El trotamusico la observó irse apesadumbrada y su tristeza le golpeó en el corazón. Chasqueo la lengua contra el paladar y frunció el ceño antes de hablar.

- Icris, ¿Me prometes que no contarás nada a nadie?

La niña se dio la vuelta rebosante de alegría, sonriendo y dando saltitos.





El hombre alzó en el aire a la niñita y le montó sobre el borriquillo.

- Tú irás sobre Sebastián. Acarícialo de vez en cuando y te tratará bien. Detrás de las orejas.

- ¿Dónde vamos?

- Tendremos que comprar algunas cosas. No creas que se puede ver la Magia así como así. Iremos a ver la buhonero.

- No tengo dinero señor Terebin.

- No te preocupes por eso, tu solo recuerda que no has de contar nada a nadie.

Salieron del pueblo por la cuesta del cementerio. Una ligera pendiente que ascendía a un cerro. En lo alto, un cubo de paredes encaladas guardaba los muertos de la villa. Desconchones en la pintura demostraban el paso del tiempo por el edificio. La luz del medio día devolvía algo de armonía al edificio.

Lo rodearon por la derecha y tomaron un pequeño sendero que se encaminaba hacia el pinar.



- Nunca he venido por aquí.

- Ya lo sé, nadie del pueblo viene por aquí. Solo venimos los tipos raros como yo.

El camino se adentraba en el bosquecillo de pinos bajos. La sombra que proyectaban sobre el suelo estaba salpicada por manchas luminosas. Las provocaban los escasos rayos de sol que conseguían atravesar el techo de acículas.

Se oían de fondo los cantos de diversos pájaros. Sonidos huecos de tórtolas, trinos acelerados de verdecillos y el ruido estridente del arrendajo. Dando aviso a sus compañeros de la llegada de forasteros. Por separado no significaban nada, pero juntos, componían una armoniosa canción.

En este y aquel árbol se veía corretear a las ardillas. Subían y bajaban por los troncos. Se asomaban curiosas para averiguar quiénes eran los recién llegados.

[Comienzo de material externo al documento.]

Lemma set_bit k pressed flags j : Z.testbit (SET_GAME_PAD_STATE flag_of k pressed flags) (bit j) = if decide (j = k) then pressed else Z.testbit flags (bit j).
Proof using bit_range bit_inj.
  unfold SET_GAME_PAD_STATE, flag_of. rewrite i16_bit by done. pose proof (bit_range j). pose proof (bit_range k).
  assert (Z.testbit (2 ^ bit k) (bit j) = bool_decide (j = k)) as Hp.
  { rewrite Z.pow2_bits_eqb by lia. destruct (decide (j = k)) as [->|Hne]; [rewrite Z.eqb_refl; by rewrite bool_decide_true|].
    rewrite bool_decide_false by done. apply Z.eqb_neq. intros E. apply Hne. symmetry. by apply bit_inj. }
  destruct pressed.
  - rewrite Z.lor_spec, Hp. destruct (decide (j = k)); [rewrite bool_decide_true by done; apply orb_true_r|rewrite bool_decide_false by done; apply orb_false_r].
  - rewrite Z.land_spec, Z.lnot_spec, Hp by lia. destruct (decide (j = k)); [rewrite bool_decide_true by done; apply andb_false_r|rewrite bool_decide_false by done; apply andb_true_r].
Qed.
Lemma set_all (buttons : Button -> bool) l : NoDup l.*1 -> forall flags j,
  Z.testbit (foldl (fun flags '(k, b) => SET_GAME_PAD_STATE flag_of k (buttons b) flags) flags l) (bit j) =
  match list_find (fun kb => kb.1 = j) l with Some (_, (_, b)) => buttons b | None => Z.testbit flags (bit j) end.
Proof using bit_range bit_inj.
  induction l as [|[k b] l IH]; intros Hnd flags j; [done|]. cbn in Hnd. apply list.NoDup_cons in Hnd as [Hk Hnd]. cbn [foldl]. rewrite IH by done. cbn [list_find fst].
  destruct (decide (k = j)) as [->|Hne].
  - assert (list_find (fun kb : Flag * Button => kb.1 = j) l = None) as ->.
    { apply list_find_None, list.Forall_forall. intros x Hx Ex. apply Hk. rewrite <- Ex. by apply list_elem_of_fmap_2. }
    rewrite set_bit. by rewrite decide_True.
  - destruct (list_find _ l) as [[i [k' b']]|] eqn:E; cbn; [done|]. rewrite set_bit. by rewrite decide_False by done.
Qed.

(** The flags of a controller are those of its mapped buttons, unless its guide is held
    by the combination, or was before: then the guide's flag is the only one. *)
Theorem flags_of_buttons (last : GamepadState) (specialKey : bool) (r : PadRead) :
  let buttons := mapController ps (raw_buttons r) in
  let g := getControllerState flag_of ps last specialKey r in
  Z.testbit (buttonFlags g) (bit SPECIAL_FLAG) = guide_combo ps buttons || buttons BUTTON_GUIDE /\
  forall k b, (k, b) ∈ flag_buttons ps -> Z.testbit (buttonFlags g) (bit k) =
    buttons b && negb (guide_combo ps buttons) && negb (Z.testbit (buttonFlags last) (bit SPECIAL_FLAG)).
Proof using bit_range bit_inj.
  intros buttons g. unfold g, getControllerState. fold buttons. destruct (sticks r) as [[[lx ly] rx] ry]. cbn [buttonFlags]. split.
  - rewrite set_bit. by rewrite decide_True.
  - intros k b Hkb. assert (k <> SPECIAL_FLAG) as Hk.
    { intros ->. unfold flag_buttons in Hkb. destruct (on_switch ps); repeat (apply elem_of_cons in Hkb as [Hkb|Hkb]; [discriminate Hkb|]); by apply not_elem_of_nil in Hkb. }
    rewrite set_bit, decide_False by done. pose proof (bit_range SPECIAL_FLAG).
    assert (negb (Z.land (buttonFlags last) (flag_of SPECIAL_FLAG) =? 0) = Z.testbit (buttonFlags last) (bit SPECIAL_FLAG)) as ->.
    { unfold flag_of. destruct (Z.testbit (buttonFlags last) (bit SPECIAL_FLAG)) eqn:E.
      - apply negb_true_iff, Z.eqb_neq. intros E0. assert (Z.testbit (Z.land (buttonFlags last) (2 ^ bit SPECIAL_FLAG)) (bit SPECIAL_FLAG) = true) as Ht.
        { by rewrite Z.land_spec, E, Z.pow2_bits_true by lia. }
        by rewrite E0, Z.bits_0 in Ht.
      - apply negb_false_iff, Z.eqb_eq. apply Z.bits_inj_iff'. intros n Hn. rewrite Z.land_spec, Z.bits_0, Z.pow2_bits_eqb by lia.
        destruct (Z.eqb_spec (bit SPECIAL_FLAG) n) as [<-|]; [by rewrite E|apply andb_false_r]. }
    destruct (guide_combo ps buttons); cbn [orb negb]; [by rewrite Z.bits_0, andb_false_r|].
    destruct (Z.testbit (buttonFlags last) _); cbn [negb]; [by rewrite Z.bits_0, !andb_false_r|]. rewrite !andb_true_r. unfold pad_flags. rewrite set_all.
    + destruct (list_find_elem_of (fun kb : Flag * Button => kb.1 = k) (flag_buttons ps) (k, b) Hkb eq_refl) as [[i [k' b']] E]. rewrite E.
      apply list_find_Some in E as (E1 & E2 & _). cbn in E2. subst k'. apply list_elem_of_lookup_2 in E1. f_equal.
      revert Hkb E1. unfold flag_buttons. destruct (on_switch ps); cbn; intros Hkb E1;
        repeat (apply elem_of_cons in Hkb as [Hkb|Hkb]; [injection Hkb as -> ->; repeat (apply elem_of_cons in E1 as [E1|E1]; [by simplify_eq|]); by apply not_elem_of_nil in E1|]);
        by apply not_elem_of_nil in Hkb.
    + unfold flag_buttons. destruct (on_switch ps); by apply (bool_decide_unpack _).
Qed.
End buttons.

(** ** Motion *)

Record Sample := { s_source : MotionSource; s_now : Z; s_handheld : bool; s_options : MotionOptions }.
Definition sample (g : MotionFallbackGate) (x : Sample) : MotionFallbackGate := (shouldForward (s_source x) (s_now x) (s_handheld x) (s_options x) g).2.
Definition from_controller (x : Sample) : bool := allowGamepadMotionSensors (s_options x) && negb (match s_source x with Console => true | _ => false end).
Definition from_console (x : Sample) : bool :=
  allowGamepadMotionSensors (s_options x) && match s_source x with Console => s_handheld x && allowConsoleMotionFallback (s_options x) | _ => false end.
Definition times (p : Sample -> bool) (l : list Sample) : list Z := s_now <$> List.filter p l.

Lemma times_snoc p l x : times p (l ++ [x]) = times p l ++ (if p x then [s_now x] else []).
Proof. unfold times. rewrite List.filter_app, fmap_app. cbn [List.filter]. by destruct (p x). Qed.
Lemma gate_state l : foldl sample new_gate l = {| lastControllerSample := list.last (times from_controller l); observationStart := head (times from_console l) |}.
Proof.
  induction l as [|x l IH] using rev_ind; [done|]. rewrite foldl_app. cbn [foldl]. rewrite IH, !times_snoc. unfold sample.
  destruct x as [src now hh [sensors fb]]. unfold shouldForward, from_controller at 2, from_console at 2. cbn.
  destruct sensors; cbn; [|by rewrite !app_nil_r]. destruct src; cbn; rewrite ?app_nil_r, ?last_snoc; try done.
  destruct hh, fb; cbn; rewrite ?app_nil_r; try done. destruct (times from_console l) as [|t ts]; cbn; [done|]. by destruct (_ || _).
Qed.

(** A sample after any others is forwarded exactly if it is a controller's, or it is the
    console's own in handheld mode, the fallback is on, it was first offered half a
    second ago and no controller sent anything since half a second ago. *)
Theorem motion_forwarded (l : list Sample) (x : Sample) :
  (shouldForward (s_source x) (s_now x) (s_handheld x) (s_options x) (foldl sample new_gate l)).1 = true <->
  from_controller x = true \/
  (from_console x = true /\ (exists t0, head (times from_console l) = Some t0 /\ t0 + FALLBACK_DELAY_MS <= s_now x) /\
   forall t, list.last (times from_controller l) = Some t -> t + FALLBACK_DELAY_MS <= s_now x).
Proof.
  rewrite gate_state. generalize (times from_console l) (times from_controller l). intros starts samples. destruct x as [src now hh [sensors fb]]. unfold shouldForward, from_controller, from_console, controllerRecentlyActive, FALLBACK_DELAY_MS. cbn.
  destruct sensors; cbn; [|naive_solver]. destruct src; cbn; [naive_solver|naive_solver|]. destruct hh, fb; cbn; try naive_solver.
  destruct starts as [|t0 ts]; cbn; [split; [done|by intros [?|(_ & (? & ? & _) & _)]]|].
  replace ((now <? t0) || (now - t0 <? 500)) with (negb (t0 + 500 <=? now)) by lia.
  destruct (list.last samples) as [t|]; cbn.
  - replace (if now <? t then true else now - t <? 500) with (negb (t + 500 <=? now)) by (destruct (Z.ltb_spec now t); lia).
    destruct (Z.leb_spec (t0 + 500) now), (Z.leb_spec (t + 500) now); cbn; split; try done.
    + intros _. right. split_and!; [done|by exists t0|]. by intros ? [= <-].
    + intros [?|(_ & _ & Hall)]; [done|]. specialize (Hall t eq_refl). lia.
    + intros [?|(_ & (? & [= <-] & ?) & _)]; [done|lia].
    + intros [?|(_ & (? & [= <-] & ?) & _)]; [done|lia].
  - destruct (Z.leb_spec (t0 + 500) now); cbn; split; try done.
    + intros _. right. split_and!; [done|by exists t0|done].
    + intros [?|(_ & (? & [= <-] & ?) & _)]; [done|lia].
Qed.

Siguieron la senda, que serpenteaba torciendo a izquierda y derecha. Bajaba una ligera cuesta hasta un arroyo cubierto de plantas acuáticas. Nadaban en aquellas aguas decenas de barbos que festejaban la gran fiesta del desove. Era un agua cristalina, limpia y pura. Como si por aquel cauce corriese el elixir de la vida.

Después remontaba para volver a perderse entre los árboles. Y al fin, allí al fondo, comenzó a entreverse un claro. Y en medio del claro una casita de ladrillo rojo, semiderruida. Inclinada hacia un lado como si los constructores la hubieran levantado ebrios. La hiedra, el musgo y diversos líquenes abarrotaban las paredes. Parecía que el bosque la hubiese aceptado como parte de sí mismo.

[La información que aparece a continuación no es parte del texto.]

(** What a round of [connect_to_addresses_sync] came to; [Crashed]: the process
    is gone. *)
Inductive attempt :=
| Reached (address : bytes) (server : SERVER_DATA) (lease : RemoteRouteLease)
| Unreached (error : bytes)
| Crashed.

Definition acquire (log : list route_call) (address : bytes) : RemoteRouteLease :=
  acquireRouteFor (ra_provider remote log) (ra_resolve remote log) (ra_activate remote log) address.
Definition refusal (log : list route_call) (lease : RemoteRouteLease) : bytes :=
  let reason := if negb (l_refused lease) || bool_decide (l_providerId lease = []) then [] else ra_reason remote log lease in
  if bool_decide (reason = []) then bs "Tunnel route refused" else reason.

Fixpoint connect_loop (addresses : list bytes) (error : bytes) (w : world) (log : list route_call) : attempt * world * list route_call :=
  match addresses with
  | [] => (Unreached error, w, log)
  | address :: rest =>
      if bool_decide (address = []) then connect_loop rest error w log
      else
        let lease := acquire log address in
        let log := log ++ (Acquired <$> pending lease) in
        if l_refused lease then connect_loop rest (refusal log lease) w (log ++ (Released <$> pending lease))
        else
          match gs_init env certificate (connectAddressFor lease address) (with_server blank w) with
          | (inl _, w) => (Crashed, w, log)
          | (inr status, w) =>
              if status =? GS_OK then (Reached address (w_server w) lease, w, log)
              else
                let error := gs_error w in
                match probePunktfunkIdentity env address w with
                | (inl _, w) => (Crashed, w, log)
                | (inr probed, w) =>
                    let error := if bool_decide ((id_kind <$> probed) = Some Punktfunk) then punktfunkGameStreamRequiredError
                                 else error in
                    connect_loop rest error w (log ++ (Released <$> pending lease))
                end
          end
  end.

Las ventanas se veían desvencijadas, amarradas a los goznes con alambres. En algunas, los huecos dejados por los cristales rotos estaban sustituidos por tablas.

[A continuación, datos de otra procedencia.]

(* ===== verification/SessionSafety.v ===== *)
(** What the application's client ([ClientSession.v]) does in every interleaving:
    routes, connections and answers are accounted for, addresses are tried in
    their order, and a cancelled pairing leaves nothing behind. *)

From stdpp Require Import gmultiset.
From S2P Require Import Prelude Text CText Types HostAddress Ownership Data Xml HttpClient Capabilities GameStream Pairing Launch HostRecords ClientSession.

#[local] Open Scope Z_scope.
#[local] Set Warnings "-clear-no-such-hyp".

(** ** What the host's calls leave alone *)

Definition endpoint (d : SERVER_DATA) : bytes * option bytes := (sd_address d, si_address (sd_serverInfo d)).
(** The address the record is for, and a token nobody has completed. *)
Definition kept (w w' : world) : Prop :=
  endpoint (w_server w') = endpoint (w_server w) /\ (w_token w <> TokenCompleted -> w_token w' <> TokenCompleted).
Definition keeps {A} (m : M A) : Prop := forall w, kept w (m w).2.
Definition total {A} (m : M A) : Prop := forall w, exists a, (m w).1 = inr a.

Create HintDb calls.

Section calls.
Context (env : environment) `{lib : MbedTLS} `{xml : Expat}.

En la puerta de doble hoja, había una gran piedra rectangular que hacía las veces de banco. Y sobre ella, un hombre. Era bajo y regordete, la viva imagen de un botijo. Su cara era redonda y estaba curtida por la edad, los años habían dejado su firma en forma de arrugas. Su piel tenía un color tostado y casi metálico, como el bronce. Tenía un poblado mostacho gris que le daba cierto aire respetable. Le confería el aspecto de un abuelo bonachón y entrañable.

Su indumentaria estaba sucia y vieja. Una chaqueta de fieltro negra, con los hombros nevados por la caspa. Pantalones de pana y un jersey gris de lana. Se tocaba la cabeza con una boina negra, raída y encajada a fondo.

El señor se levantó y forzando los ojos como hacen los miopes, miro a los visitantes.



- ¡Fabio! – Grito el hombre orquesta.

- ¿Terebin? ¡Benditos los ojos! – La comitiva se acercaba a la casa mientras el tal Fabio los esperaba sonriendo y con los brazos abiertos.

Ambos hombres se abrazaron efusivamente. Un reencuentro de dos viejos amigos.





Dentro de la casa olía a humo, la desvencijada chimenea no conseguía expulsar todo el que producía el hogar. Había sobre el fuego una tetera y junto a las brasas, se cocinaban lentamente brochetas de verduras y tocino.

Apenas entraba luz en la estancia de techo bajo. La poca que alcanzaba el interior, mezclada con la que provenía de las llamas, confería a la habitación un ambiente cálido y acogedor.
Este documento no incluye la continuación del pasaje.